We Are Yet to Adopt Cookie Less Tracking (5 Reasons)
- First and foremost, cookies have been the go-to method for tracking website visitors for many years. They are simple to implement, easy to use, and provide a wealth of data on user behaviour. As a result, many companies and marketers have invested heavily in tools and systems that rely on cookies to track visitors.
- Additionally, cookies are supported by most web browsers, which means that they are widely available and can be used by many users. This has made cookies the default method for tracking website visitors, and many companies and marketers may not see a need to change to a different method.
- Another reason why cookie less tracking has yet to be widely adopted is that it is not as simple to implement as cookies. While cookies are just small text files that can be easily added to a website, cookie less tracking requires more complex methods such as fingerprinting, which can be more difficult to set up and maintain.
- Furthermore, cookie less tracking methods may not be as accurate as cookies. Cookies can provide a wealth of data on user behaviour, such as which pages they visit, how long they stay on a site, and which links they click on. Cookie less tracking methods may not be able to provide the same level of detail, which can make it less attractive to companies and marketers.
- Finally, there are also concerns about the privacy and security of cookie less tracking methods. Cookies have been around for a long time, and their use is well-understood by both companies and users. In contrast, cookie less tracking methods are still relatively new and may raise concerns about privacy and security.
We are Using First Party Cookies
There are two main types of cookies: first-party cookies and third-party cookies. In this article, we will explore the use of first-party cookies and why they are important.
- First-party cookies are cookies that are set by the website that the user is visiting. They are typically used to store information about the user’s preferences, such as login information and shopping cart contents. First-party cookies are important because they allow websites to remember user preferences and provide a better user experience.
- For example, when a user logs into a website, the website can use a first-party cookie to remember the user’s login information and keep them logged in for future visits.
- Additionally, first-party cookies can also be used to gather information about user behaviour on a website. This information can be used to improve the website and provide a better user experience. For example, a website can use first-party cookies to track which pages are most popular among visitors, which links are clicked on, and how long users stay on the site.
- This information can be used to optimize the website, improve navigation and design, and increase conversion rates.
- Another important aspect of first-party cookies is that they are considered more private and secure than third-party cookies. Third-party cookies are set by a domain other than the one that the user is visiting, and they can be used to track user behaviour across multiple websites.
- This can raise concerns about privacy and security, as it allows third-party companies to collect data on users without their knowledge or consent. First-party cookies, on the other hand, are set by the website that the user is visiting and are only used on that website.
Why We are Using a Self Hosted Website Analytics?

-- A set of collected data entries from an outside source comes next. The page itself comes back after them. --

(* ===== verification/RefsetTheorems.v ===== *)
(** * What the sets of pointers guarantee, and where they fail *)

From S2P Require Import Prelude Refset RefsetProofs.

(** [s] holds the set [X] of pointers. *)
Record represents (s : ARefSet) (X : gset Z) : Prop := {
  r_table : table (buckets s) (max_buckets s);
  r_null : 0 ∈ buckets s;
  r_live : forall x, x ∈ X <-> x ∈ live (buckets s);
  r_num : num_buckets s = Z.of_nat (size X)
}.

Lemma live_size b m (X : gset Z) :
  table b m -> (forall x, x ∈ X <-> x ∈ live b) -> length (live b) = size X.
Proof.
  intros Ht HX. unfold size, set_size. cbn. apply Permutation_length, NoDup_Permutation.
  - apply (t_nodup _ _ Ht).
  - apply NoDup_elements.
  - intros x. rewrite elem_of_elements. symmetry. apply HX.
Qed.

(** A set on which no iteration runs: no marks, and room left. *)
Definition settled (s : ARefSet) : Prop :=
  iteration s = 0 /\ (AREFSET_DELETED ∉ buckets s) /\ 20 * num_buckets s <= 17 * max_buckets s /\
  (max_buckets s = 4 \/ 17 * max_buckets s < 40 * num_buckets s).

Definition growing (s : ARefSet) (X : gset Z) : Prop :=
  s = arefSet_init /\ X = ∅ \/ represents s X /\ settled s.

(** ** The operations *)

Lemma has_spec s X x :
  represents s X -> 8 <= max_buckets s -> pointer x -> arefSet_has s x = Ok (bool_decide (x ∈ X)).
Proof.
  intros [Ht Hn HX _] Hm Hx. unfold arefSet_has. replace ((x =? 0) || (max_buckets s =? 0)) with false by (destruct Hx; lia).
  destruct (first_stop_exists _ _ x Ht Hn) as (i & Hi). rewrite (lookup_spec s x i) by (done || apply Ht). mon.
  destruct (table_at _ _ _ Ht (probe_range (max_buckets s) x i ltac:(lia))) as (v & Hv).
  rewrite (bucket_at _ _ v Hv). mon. f_equal. pose proof (first_stop_found _ _ _ _ Ht Hx Hi) as Hf.
  rewrite Hv, <- HX in Hf. destruct (Z.eqb_spec v x) as [->|Hne].
  - symmetry. by apply bool_decide_eq_true, Hf.
  - symmetry. apply bool_decide_eq_false. intros Hin. apply Hf in Hin. congruence.
Qed.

Self-hosted website analytics is a method of tracking website visitors that involves installing and running analytics software on your own server, rather than using a third-party service like Google Analytics. This method of tracking has become increasingly popular in recent years due to a variety of reasons, including privacy concerns, data ownership, and flexibility.
- One of the main reasons for using self-hosted website analytics is privacy. When you use a third-party service like Google Analytics, you are sending data about your website visitors to a third-party company. This data can include information like IP addresses, browsing history, and demographics. While this data is often used to improve the user experience and target advertising, it also raises concerns about data privacy.
- By using self-hosted analytics, you are able to keep this data on your own server, which allows you to have more control over how it is used and who has access to it.
- Another reason for using self-hosted analytics is data ownership. When you use a third-party service, you are essentially giving away ownership of your data. This can be problematic if you want to use the data for your own purposes, such as creating custom reports or integrating it with other systems.
- By using self-hosted analytics, you are able to keep full ownership of your data and use it in any way you see fit.
- Flexibility is also a major benefit of using self-hosted analytics. When you use a third-party service, you are limited to the features and capabilities of that service. With self-hosted analytics, you have complete control over the software, which means you can customize it to meet your specific needs and add new features as you see fit.
- This is especially beneficial for businesses that have unique tracking requirements.
- Finally, self-hosted analytics also gives you more control over your website data. When you use third-party analytics, you are limited to the data that the third-party service provides. While this is usually enough for most websites, some businesses may require more detailed data.
- With self-hosted analytics, you can track any metric or event that is important to your business, giving you a more complete picture of your website’s performance.
As the internet evolves and more user are looking for more privacy, it is expected that cookie less tracking will become more popular in the future.
Self-hosted website analytics provides many advantages over third-party analytics services. It allows for better privacy protection, data ownership, flexibility and control over website data. However, it also requires more technical knowledge and resources to set up and maintain, so it may not be suitable for all businesses.
It is important to weigh the benefits and drawbacks before deciding to use self-hosted analytics.